The Association asserts that the over 200% increment in utility bills over the last two years is one of the main reasons accounting for the rise in the cost of doing business in the industry.
Uutility bills alone are reported to take up to 45 % of their cost of operation.
Speaking to Citi Business News the National President of the Ghana Hotels Association, Mr Herbert Aquaye said the industry has been facing a negative growth of 2.2 % for the last eighteen months but it will turn around if government intervenes.
‘As hotels we use water and electricity commercially the current situation where over a two year period we have suffered more than 200% in increment has not helped because most hotels are in crises because utilities form already over 45% of their cost of operation’.
Some business owners who have been speaking to Citi Business News say the high tax regime has contributed to a stunted growth in their respective businesses.
Earlier some industry players told Citi Business News the rising cost of doing business in the sector has caused their profit margins to dwindle.
The Chief Executive Officer of online hotel booking website- Jumia Travel, Paul Midy also in an interview with Citi Business News was confident a tax cut or waiver will significantly facilitate the growth of the industry and enhance better services to customers.
“The taxes are too high for a sector like the tourism industry.
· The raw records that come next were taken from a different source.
(** ** Properties *)

Definition invoked_config (i : Invocation) : option DaemonConfig :=
  match i with
  | RunDaemon c _ | ExecuteClean c _ _ _ _ _ | ExplainPath c _ => Some c
  | _ => None
  end.

(** Every command that is handed a configuration gets one that passed validation. *)
Lemma dispatched_config_valid `{TomlCodec} d cli c :
  invoked_config (dispatch_command d cli) = Some c -> validate c = Ok tt.
Proof.
  pose proof (proj1 (loaded_config_valid d (cli_config cli))) as Hv. unfold load_or_default in Hv.
  unfold dispatch_command. destruct (load_or_default_with_path d (cli_config cli)) as [config path].
  cbn in Hv. destruct (default Status (cli_command cli)); cbn; try done; by intros [= <-].
Qed.

Lemma parent_examples :
  map parent ["/data/app/x"; "/a"; "/"; "a"; "a//b/"; "./a"; "/a/./b"; ""]%string =
  [Some "/data/app"; Some "/"; None; Some ""; Some "a"; Some "."; Some "/a"; None]%string.
Proof. vm_compute. reflexivity. Qed.

(** The policy on a candidate that differs in its age only. *)
Lemma explain_gate target_path meta t1 t2 c1 c2 gate v1 :
  explain_candidate target_path meta t1 = Some c1 -> explain_candidate target_path meta t2 = Some c2 ->
  validate_candidate c1 (explain_target target_path meta) gate = Ok v1 ->
  exists v2, validate_candidate c2 (explain_target target_path meta) gate = Ok v2 /\ sv_candidate v2 = c2 /\
    c_rel_path c2 = c_rel_path (sv_candidate v1) /\ c_mtime c2 = t2 /\ c_is_dir c2 = c_is_dir (sv_candidate v1).
Proof.
  unfold explain_candidate. destruct (ByteCount.new _) as [size|]; [|done]. intros [= <-] [= <-].
  unfold validate_candidate. cbn [c_target_id c_identity c_rel_path].
  repeat (destruct (negb _); [done|]). destruct (str_is_empty _); [done|].
  destruct (verify_target_root_safety _); [|done]. cbn. intros [= <-]. eexists. split; [done|]. done.
Qed.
It should be lowered for the businesses because we are forced to charge high prices when providing services whether in a hotel or others in the tourism industry. So I think it is something that should be looked at,” he stressed.
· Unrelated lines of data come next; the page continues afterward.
(** [removeFromGroup] on the store. *)
Lemma removeFromGroup_runs (u g : Z) (tb : Table) (s : Session D) :
  obj_lookup (db s) "user_groups" = Some tb ->
  columns tb = ["id"; "userId"; "groupId"] ->
  PermissionMore.removeFromGroup D (Num u) (Num g) s
  = match hd_error (List.filter (Stored.links "userId" "groupId" u g)
                                (table_rows tb)) with
    | None => (Normal tt, Stored.asked s (ask_membership u g))
    | Some r =>
        if Grants.falsy (cell r "id") then
          (Throw (Error "Cannot delete unsaved object"),
           Stored.asked s (ask_membership u g))
        else
          (Normal tt,
           Stored.wrote (Stored.asked s (ask_membership u g))
             (delete_membership (cell r "id"))
             (obj_set (db s) "user_groups"
                (with_rows tb
                   (List.filter
                      (fun r' => negb (sql_eq (cell r' "id") (cell r "id")))
                      (table_rows tb)))))
    end.
Proof.
  intros Ht Hc. unfold PermissionMore.removeFromGroup, bind at 1.
  rewrite (get_membership u g s Ht Hc).
  destruct (hd_error _) as [r|]; [|reflexivity]. cbn [option_map].
  destruct (Grants.falsy (cell r "id")) eqn:Hid.
  { unfold Model.delete.
    rewrite PermissionFacts.hydrated_column;
      [| rewrite Hc; distinct_columns | column Hc].
    rewrite PermissionFacts.truthy_stored, Hid. reflexivity. }
  rewrite (@StoreFacts.delete_row Ambient AuthModels.UserGroup tb tb r);
    [reflexivity | rewrite Hc; distinct_columns | column Hc | column Hc
     | exact Hid | reflexivity | exact Ht].
Qed.

(** X21.  After [assignGroup(userId, groupId)], a user who exists and is
    not a superuser has every permission linked to the group:
    [hasPermission] returns [true] for the codename of a stored permission
    that a [group_permissions] row links to the group; a second call with
    the same arguments writes nothing; and what any other user is granted
    is as before. *)
Theorem assignGroup_then_hasPermission (u g : Z) (c : string)
    (s : Session D) :
  Grants.auth_schema now_iso (db s) -> Grants.plain_user (db s) u ->
  (exists link p,
      In link (Grants.stored_rows (db s) "group_permissions")
      /\ cell link "groupId" = SInt g
      /\ In p (Grants.stored_rows (db s) "permissions")
      /\ sql_eq (cell p "id") (cell link "permissionId") = true
      /\ cell p "codename" = SText c) ->
  exists s1 s2 s3,
    PermissionMore.assignGroup D (Num u) (Num g) s = (Normal tt, s1)
    /\ PermissionService.hasPermission now_iso D (Num u) c s1
       = (Normal true, s2)
    /\ db s2 = db s1
    /\ PermissionMore.assignGroup D (Num u) (Num g) s1 = (Normal tt, s3)
    /\ db s3 = db s1
    /\ (forall v c', v <> u ->
          Grants.granted (db s1) v c' <-> Grants.granted (db s) v c').
Proof.
  intros Hschema Huser [link [p [Hlink [Hg [Hp [Hpid Hcode]]]]]].
  assert (Hl : Grants.laid_out (db s) (@AuthModels.UserGroup Ambient))
    by apply Hschema.
  destruct Hl as [tb [Ht Hc]]. simpl in Ht, Hc.
  rewrite (assignGroup_runs u g s Ht Hc).
  set (member := Stored.links "userId" "groupId" u g).
  set (row := Stored.link_row tb "userId" "groupId" u g).
  set (d1 := if existsb member (table_rows tb) then db s
             else Stored.appended (db s) "user_groups" tb row).
  set (s1 := if existsb member (table_rows tb) then _ else _).
  assert (Hdb1 : db s1 = d1)
    by (unfold s1, d1; now destruct (existsb member (table_rows tb))).
  assert (Hrow : member row = true).
  { unfold member, Stored.links, row, Stored.link_row, cell. simpl.
    now rewrite !Z.eqb_refl. }
  assert (Hother : forall t, t <> "user_groups" ->
            Grants.stored_rows d1 t = Grants.stored_rows (db s) t).
  { intros t Hne. unfold d1.
    destruct (existsb member (table_rows tb)); [reflexivity|].
    unfold Stored.appended. rewrite stored_rows_set.
    destruct (String.eqb_spec "user_groups" t); [congruence|reflexivity]. }
  assert (Hrows : forall m,
            In m (Grants.stored_rows d1 "user_groups")
            <-> In m (table_rows tb)
                \/ (m = row /\ existsb member (table_rows tb) = false)).
  { intros m. unfold d1. destruct (existsb member (table_rows tb)).
    - rewrite (PermissionFacts.stored_rows_of _ _ Ht).
      intuition discriminate.
    - unfold Stored.appended. rewrite stored_rows_set.
      cbn [String.eqb Ascii.eqb Bool.eqb table_rows].
      rewrite in_app_iff. simpl. intuition. }
  assert (Hschema1 : Grants.auth_schema now_iso d1).
  { unfold d1. destruct (existsb member (table_rows tb)); [assumption|].
    apply (auth_schema_set _ Ht); [reflexivity | discriminate | discriminate
                                   | assumption]. }
  assert (Huser1 : Grants.plain_user d1 u).
  { destruct Huser as [x Hx]. exists x.
    rewrite (Hother "users") by discriminate. exact Hx. }
  assert (Hex1 : exists tb1,
            obj_lookup d1 "user_groups" = Some tb1
            /\ columns tb1 = ["id"; "userId"; "groupId"]
            /\ existsb member (table_rows tb1) = true).
  { unfold d1. destruct (existsb member (table_rows tb)) eqn:Hex.
    - now exists tb.
    - eexists. split; [apply ObjFacts.lookup_set_same|].
      split; [exact Hc|]. cbn [table_rows]. rewrite existsb_app.
      cbn [existsb]. fold row. now rewrite Hrow, orb_true_r. }
  rewrite <- Hdb1 in Hschema1, Huser1, Hex1.
  destruct (@PermissionFacts.hasPermission_computed Ambient now_iso u c s1
              Hschema1 Huser1) as [s2 [E2 Hdb2]].
  destruct Hex1 as [tb1 [Ht1 [Hc1 Hmember]]].
  exists s1, s2, (Stored.asked s1 (ask_membership u g)).
  split; [reflexivity|].
  assert (Hpu : Grants.unique_ids (Grants.stored_rows (db s1) "permissions")
                = true) by apply Hschema1.
  assert (Hheld : Grants.holds_by_group (db s1) u c = true).
  { apply (PermissionFacts.holds_by_group_iff _ _ _ Hpu).
    rewrite Hdb1.
    assert (Hsome : exists m, In m (Grants.stored_rows d1 "user_groups")
                              /\ member m = true).
    { destruct (existsb member (table_rows tb)) eqn:Hex.
      - apply existsb_exists in Hex. destruct Hex as [m [Hin Hm]].
        exists m. split; [apply Hrows; now left | exact Hm].
      - exists row. split; [apply Hrows; now right | exact Hrow]. }
    destruct Hsome as [m [Hin Hm]].
    unfold member, Stored.links in Hm. apply andb_true_iff in Hm.
    destruct Hm as [Hmu Hmg].
    apply PermissionFacts.sql_eq_SInt in Hmu.
    apply PermissionFacts.sql_eq_SInt in Hmg.
    exists m, link, p. split; [exact Hin|]. split; [exact Hmu|].
    rewrite (Hother "group_permissions"), (Hother "permissions")
      by discriminate.
    split; [exact Hlink|]. split; [|tauto].
    rewrite Hg, Hmg. simpl. apply Z.eqb_refl. }
  rewrite E2, Hheld, orb_true_r. split; [reflexivity|].
  split; [exact Hdb2|].
  rewrite (@assignGroup_runs u g tb1 s1 Ht1 Hc1). fold member.
  rewrite Hmember. split; [reflexivity|]. split; [reflexivity|].
  intros v c' Hne. rewrite Hdb1.
  unfold Grants.granted, Grants.granted_directly, Grants.granted_by_group.
  rewrite (Hother "permissions"), (Hother "user_permissions"),
    (Hother "group_permissions") by discriminate.
  assert (Hgroup :
    (exists m l q,
        In m (Grants.stored_rows d1 "user_groups")
        /\ cell m "userId" = SInt v
        /\ In l (Grants.stored_rows (db s) "group_permissions")
        /\ sql_eq (cell l "groupId") (cell m "groupId") = true
        /\ In q (Grants.stored_rows (db s) "permissions")
        /\ sql_eq (cell q "id") (cell l "permissionId") = true
        /\ cell q "codename" = SText c')
    <-> (exists m l q,
            In m (Grants.stored_rows (db s) "user_groups")
            /\ cell m "userId" = SInt v
            /\ In l (Grants.stored_rows (db s) "group_permissions")
            /\ sql_eq (cell l "groupId") (cell m "groupId") = true
            /\ In q (Grants.stored_rows (db s) "permissions")
            /\ sql_eq (cell q "id") (cell l "permissionId") = true
            /\ cell q "codename" = SText c')).
  { rewrite (PermissionFacts.stored_rows_of _ _ Ht). split.
    - intros [m [l [q [Hin H]]]]. exists m, l, q. split; [|exact H].
      apply Hrows in Hin. destruct Hin as [Hin|[-> _]]; [exact Hin|].
      exfalso. destruct H as [Hv _]. unfold row, Stored.link_row, cell in Hv.
      simpl in Hv. congruence.
    - intros [m [l [q [Hin H]]]]. exists m, l, q. split; [|exact H].
      apply Hrows. now left. }
  rewrite Hgroup. reflexivity.
Qed.

(** X22.  [removeFromGroup] undoes [assignGroup]: for a user who is not in
    the group, on a [user_groups] table whose next rowid is positive and
    not in use, the two calls in a row return and leave the rows of the
    table, and every other table, as they were. *)
Theorem removeFromGroup_undoes_assignGroup (u g : Z) (tb : Table)
    (s : Session D) :
  obj_lookup (db s) "user_groups" = Some tb ->
  columns tb = ["id"; "userId"; "groupId"] ->
  existsb (Stored.links "userId" "groupId" u g) (table_rows tb) = false ->
  Stored.next_id_free tb = true ->
  (0 <= seq tb)%Z ->
  exists s1 s2,
    PermissionMore.assignGroup D (Num u) (Num g) s = (Normal tt, s1)
    /\ PermissionMore.removeFromGroup D (Num u) (Num g) s1 = (Normal tt, s2)
    /\ Grants.stored_rows (db s2) "user_groups" = table_rows tb
    /\ (forall t, t <> "user_groups" ->
          obj_lookup (db s2) t = obj_lookup (db s) t).
Proof.
  intros Ht Hc Hex Hfree Hseq.
  rewrite (assignGroup_runs u g s Ht Hc), Hex.
  set (member := Stored.links "userId" "groupId" u g) in *.
  set (row := Stored.link_row tb "userId" "groupId" u g).
  set (s1 := Stored.wrote _ _ _).
  set (tb1 := {| columns := columns tb; seq := (seq tb + 1)%Z;
                 table_rows := (table_rows tb ++ [row])%list |}).
  assert (Ht1 : obj_lookup (db s1) "user_groups" = Some tb1)
    by apply ObjFacts.lookup_set_same.
  assert (Hrow : member row = true).
  { unfold member, Stored.links, row, Stored.link_row, cell. simpl.
    now rewrite !Z.eqb_refl. }
  exists s1. rewrite (@removeFromGroup_runs u g tb1 s1 Ht1 Hc).
  fold member. cbn [tb1 table_rows].
  rewrite List.filter_app, (filter_none _ _ Hex). cbn [List.filter app].
  rewrite Hrow. cbn [hd_error].
  assert (Hid : cell row "id" = SInt (seq tb + 1)) by reflexivity.
  rewrite Hid. cbn [Grants.falsy].
  destruct (Z.eqb_spec (seq tb + 1) 0) as [E|_]; [lia|].
  eexists. split; [reflexivity|]. split; [reflexivity|].
  cbn [Stored.wrote db]. rewrite stored_rows_set.
  cbn [String.eqb Ascii.eqb Bool.eqb with_rows table_rows].
  split.
  - rewrite List.filter_app. cbn [List.filter]. rewrite Hid.
    cbn [sql_eq]. rewrite Z.eqb_refl. cbn [negb].
    rewrite (filter_every _ _ Hfree). apply app_nil_r.
  - intros t Hne. rewrite ObjFacts.lookup_set_other by congruence.
    unfold s1. cbn [Stored.wrote db]. unfold Stored.appended.
    now apply ObjFacts.lookup_set_other.
Qed.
Meanwhile Paul Midy has also advocated increased investments to improve the infrastructure network of the tourism industry.
Like others in the industry, Mr. Midy believes Ghana’s tourism sector seems to be losing out despite its huge potential on the African continent due to low investments by government.
He argues that the lack of investment such as better road infrastructure as well as good communication systems have compelled most foreign tourists to shy away from relative remote tour sites.
“We have a team which works on the ground and brings us feedback. Some of the things that tourists look out for are the quality of hotels; number of hotels and the issues of accessibility…the number of tourists keep on growing and Ghana could envision of Europeans coming into the country for instance.
So Ghana needs to keep on working to improve access,” he asserted.